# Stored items
•••
(* ===== verification/HalfClose.v ===== *)
(** Ending one direction of a connection (dial/router.go, internal/networkruntime/tracker.go, service/connection.go): the
    wrappers around a connection pass [CloseWrite] on, and the one below which it is missing closes what it wraps. *)

From S2P Require Import Prelude Core GoNet Dial Tracker.

(** A connection and its wrappers, from the inside; a [trackedConn] has its transport connection, an [observedConn] its
    logical connection. *)
Inductive ConnLayers : Type :=
| RawConn (canCloseWrite : bool)
| RoutedConn (conn : ConnLayers)
| TrackedConn (h : nat) (conn : ConnLayers)
| ObservedConn (l : nat) (conn : ConnLayers).

(** What the raw connection was asked for; [None] is nothing. *)
Inductive RawEffect : Type := HalfClosed | FullyClosed.

(** [conn.(interface{ CloseWrite() error })]. *)
Definition has_CloseWrite (c : ConnLayers) : bool := match c with RawConn b => b | _ => true end.

(** [Close] of each wrapper; the raw connection answers [err]. [logical_Close] goes through the transport
    connection that its activity was opened with. *)
Fixpoint layers_Close (err : option error) (c : ConnLayers) (s : Traffic) : option error * Traffic :=
  match c with
  | RawConn _ => (err, s)
  | RoutedConn conn => layers_Close err conn s
  | TrackedConn h _ => let '(e, o) := transport_Close h err (outbound s) in (e, set_outbound o s)
  | ObservedConn l _ => logical_Close l err s
  end.

Fixpoint layers_CloseWrite (err : option error) (c : ConnLayers) (s : Traffic)
    : option RawEffect * option error * Traffic :=
  match c with
  | RawConn true => (Some HalfClosed, err, s)
  | RawConn false => (None, None, s)
  | RoutedConn conn | TrackedConn _ conn | ObservedConn _ conn =>
      if has_CloseWrite conn then layers_CloseWrite err conn s
      else let '(e, s) := layers_Close err c s in (Some FullyClosed, e, s)
  end.

(** The connection below all wrappers. *)
Fixpoint raw_of (c : ConnLayers) : bool :=
  match c with RawConn b => b | RoutedConn c | TrackedConn _ c | ObservedConn _ c => raw_of c end.

Definition wrapped (c : ConnLayers) : bool := match c with RawConn _ => false | _ => true end.

(** A half close reaches a connection that can do it, through any wrappers, and leaves the accounts alone. *)
Lemma half_close_reaches err c s :
  raw_of c = true -> layers_CloseWrite err c s = (Some HalfClosed, err, s).
Proof.
  induction c as [b|c IH|h c IH|l c IH]; cbn; intros Hb; [by subst|..]; rewrite IH by done;
    (destruct (has_CloseWrite c) eqn:Hc; [done|]); destruct c; cbn in *; congruence.
Qed.

(** Where it cannot be done the connection is closed, for good. *)
Lemma half_close_closes err c s :
  raw_of c = false -> wrapped c = true -> (layers_CloseWrite err c s).1.1 = Some FullyClosed.
Proof.
  induction c as [b|c IH|h c IH|l c IH]; [done|..]; intros Hb _; cbn [layers_CloseWrite raw_of] in *;
    (destruct (has_CloseWrite c) eqn:Hc; [apply IH; [done|]; destruct c; cbn in *; [congruence|done..]|];
     by destruct (layers_Close err _ s)).
Qed.

(** As the router's wrapper is the innermost one, the accounts do not see it: the connection counts as active until
    a read fails or it is closed. *)
Lemma half_close_unseen err l h b s :
  (layers_CloseWrite err (ObservedConn l (TrackedConn h (RoutedConn (RawConn b)))) s).2 = s.
Proof. by destruct b. Qed.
•••
# Exercise prompt
In the data above, each line holding "Definition" is to be found and copied.

# Task answer
Definition has_CloseWrite (c : ConnLayers) : bool := match c with RawConn b => b | _ => true end.
Definition wrapped (c : ConnLayers) : bool := match c with RawConn _ => false | _ => true end.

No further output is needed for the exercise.